■ **Work request**
Write out the whole listing again, exactly.

____

Lemma hexChar_ascii (n : N) :
  N_of_ascii (hexChar n) < 128 ∧ isSpaceBytes [hexChar n] = false.
Proof.
  unfold hexChar. destruct (N.to_nat n) as [|m]; [by vm_compute|].
  do 16 (destruct m as [|m]; [by vm_compute|]). by vm_compute.
Qed.

Lemma TrimSpace_Hex (id : ObjectID) : TrimSpace (Hex id) = Hex id.
Proof.
  apply TrimSpace_ascii. unfold Hex.
  induction id as [|v id IH]; simpl; [done|].
  repeat (apply Forall_cons; split; [apply hexChar_ascii|]). done.
Qed.

(** X14: with identifiers that are unique, a PUT with the identifier under
    which GET lists a document (a body that decodes, a title that is not
    empty, no call failing) is answered 200 and rewrites the title and the
    completed flag of that document and of no other; a GET that follows lists
    the same entries as before, but for the entry of that document, which has
    the same identifier and creation time and the new title and flag. The
    listings and the documents are compared up to permutation, as no order is
    asked of [Find]. *)
Theorem update_listed_id (w : Env) (c : Collection) (d : Document) (id : ObjectID)
    (body : Decoded UpdateTodo.t) :
  callErr w = None →
  cursorErr w = None →
  err body = None →
  UpdateTodo.Title (target body) ≠ "" →
  NoDup (doc_id <$> documents c) →
  d ∈ documents c →
  doc_id d = Some id →
  valid_ObjectID id →
  ∃ data e rest ds data',
    listed w c = Some data ∧
    data ≡ₚ e :: rest ∧
    Todo.ID e = Hex id ∧
    Todo.Title e = doc_title d ∧
    status (updateTodo w (Todo.ID e) body c NewResponseWriter).2 = Some StatusOK ∧
    documents c ≡ₚ d :: ds ∧
    documents (updateTodo w (Todo.ID e) body c NewResponseWriter).1 ≡ₚ
      setFields (UpdateTodo.Title (target body)) (UpdateTodo.Completed (target body)) d :: ds ∧
    listed w (updateTodo w (Todo.ID e) body c NewResponseWriter).1 = Some data' ∧
    data' ≡ₚ {| Todo.ID := Todo.ID e;
                Todo.Title := UpdateTodo.Title (target body);
                Todo.Completed := UpdateTodo.Completed (target body);
                Todo.CreatedAt := Todo.CreatedAt e |} :: rest.
Proof.
  intros Hcall Hcursor Herr Htitle Hnodup [i Hi]%list_elem_of_lookup Hd [Hlen Hbytes].
  pose proof (lookup_lt_Some _ _ _ Hi) as Hlt.
  eexists _, _, _, (delete i (documents c)), _. split; [by apply listed_eq|].
  split.
  { apply (delete_Permutation _ i). by rewrite list_lookup_fmap, Hi. }
  simpl. rewrite Hd. simpl. split; [done|]. split; [done|].
  pose proof (updateFirst_at _ _ _ _ (UpdateTodo.Title (target body))
                (UpdateTodo.Completed (target body)) Hnodup Hi Hd) as Hat.
  unfold updateTodo, UpdateOne.
  rewrite TrimSpace_Hex, (ObjectIDFromHex_Hex id Hlen Hbytes), Herr, Hcall.
  rewrite bool_decide_eq_false_2 by done.
  destruct (updateFirst _ _ _ _) as [ds res]. simpl in *. subst ds.
  split; [done|].
  split; [by apply delete_Permutation|].
  split.
  { rewrite insert_take_drop, delete_take_drop by done. by rewrite Permutation_middle. }
  rewrite listed_eq by done. split; [done|]. cbn [documents].
  rewrite list_fmap_insert.
  rewrite insert_take_drop, delete_take_drop by (by rewrite length_fmap).
  simpl. rewrite Hd. simpl. by rewrite Permutation_middle.
Qed.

____

■ **Solution**
Lemma hexChar_ascii (n : N) :
  N_of_ascii (hexChar n) < 128 ∧ isSpaceBytes [hexChar n] = false.
Proof.
  unfold hexChar. destruct (N.to_nat n) as [|m]; [by vm_compute|].
  do 16 (destruct m as [|m]; [by vm_compute|]). by vm_compute.
Qed.

Lemma TrimSpace_Hex (id : ObjectID) : TrimSpace (Hex id) = Hex id.
Proof.
  apply TrimSpace_ascii. unfold Hex.
  induction id as [|v id IH]; simpl; [done|].
  repeat (apply Forall_cons; split; [apply hexChar_ascii|]). done.
Qed.

(** X14: with identifiers that are unique, a PUT with the identifier under
    which GET lists a document (a body that decodes, a title that is not
    empty, no call failing) is answered 200 and rewrites the title and the
    completed flag of that document and of no other; a GET that follows lists
    the same entries as before, but for the entry of that document, which has
    the same identifier and creation time and the new title and flag. The
    listings and the documents are compared up to permutation, as no order is
    asked of [Find]. *)
Theorem update_listed_id (w : Env) (c : Collection) (d : Document) (id : ObjectID)
    (body : Decoded UpdateTodo.t) :
  callErr w = None →
  cursorErr w = None →
  err body = None →
  UpdateTodo.Title (target body) ≠ "" →
  NoDup (doc_id <$> documents c) →
  d ∈ documents c →
  doc_id d = Some id →
  valid_ObjectID id →
  ∃ data e rest ds data',
    listed w c = Some data ∧
    data ≡ₚ e :: rest ∧
    Todo.ID e = Hex id ∧
    Todo.Title e = doc_title d ∧
    status (updateTodo w (Todo.ID e) body c NewResponseWriter).2 = Some StatusOK ∧
    documents c ≡ₚ d :: ds ∧
    documents (updateTodo w (Todo.ID e) body c NewResponseWriter).1 ≡ₚ
      setFields (UpdateTodo.Title (target body)) (UpdateTodo.Completed (target body)) d :: ds ∧
    listed w (updateTodo w (Todo.ID e) body c NewResponseWriter).1 = Some data' ∧
    data' ≡ₚ {| Todo.ID := Todo.ID e;
                Todo.Title := UpdateTodo.Title (target body);
                Todo.Completed := UpdateTodo.Completed (target body);
                Todo.CreatedAt := Todo.CreatedAt e |} :: rest.
Proof.
  intros Hcall Hcursor Herr Htitle Hnodup [i Hi]%list_elem_of_lookup Hd [Hlen Hbytes].
  pose proof (lookup_lt_Some _ _ _ Hi) as Hlt.
  eexists _, _, _, (delete i (documents c)), _. split; [by apply listed_eq|].
  split.
  { apply (delete_Permutation _ i). by rewrite list_lookup_fmap, Hi. }
  simpl. rewrite Hd. simpl. split; [done|]. split; [done|].
  pose proof (updateFirst_at _ _ _ _ (UpdateTodo.Title (target body))
                (UpdateTodo.Completed (target body)) Hnodup Hi Hd) as Hat.
  unfold updateTodo, UpdateOne.
  rewrite TrimSpace_Hex, (ObjectIDFromHex_Hex id Hlen Hbytes), Herr, Hcall.
  rewrite bool_decide_eq_false_2 by done.
  destruct (updateFirst _ _ _ _) as [ds res]. simpl in *. subst ds.
  split; [done|].
  split; [by apply delete_Permutation|].
  split.
  { rewrite insert_take_drop, delete_take_drop by done. by rewrite Permutation_middle. }
  rewrite listed_eq by done. split; [done|]. cbn [documents].
  rewrite list_fmap_insert.
  rewrite insert_take_drop, delete_take_drop by (by rewrite length_fmap).
  simpl. rewrite Hd. simpl. by rewrite Permutation_middle.
Qed.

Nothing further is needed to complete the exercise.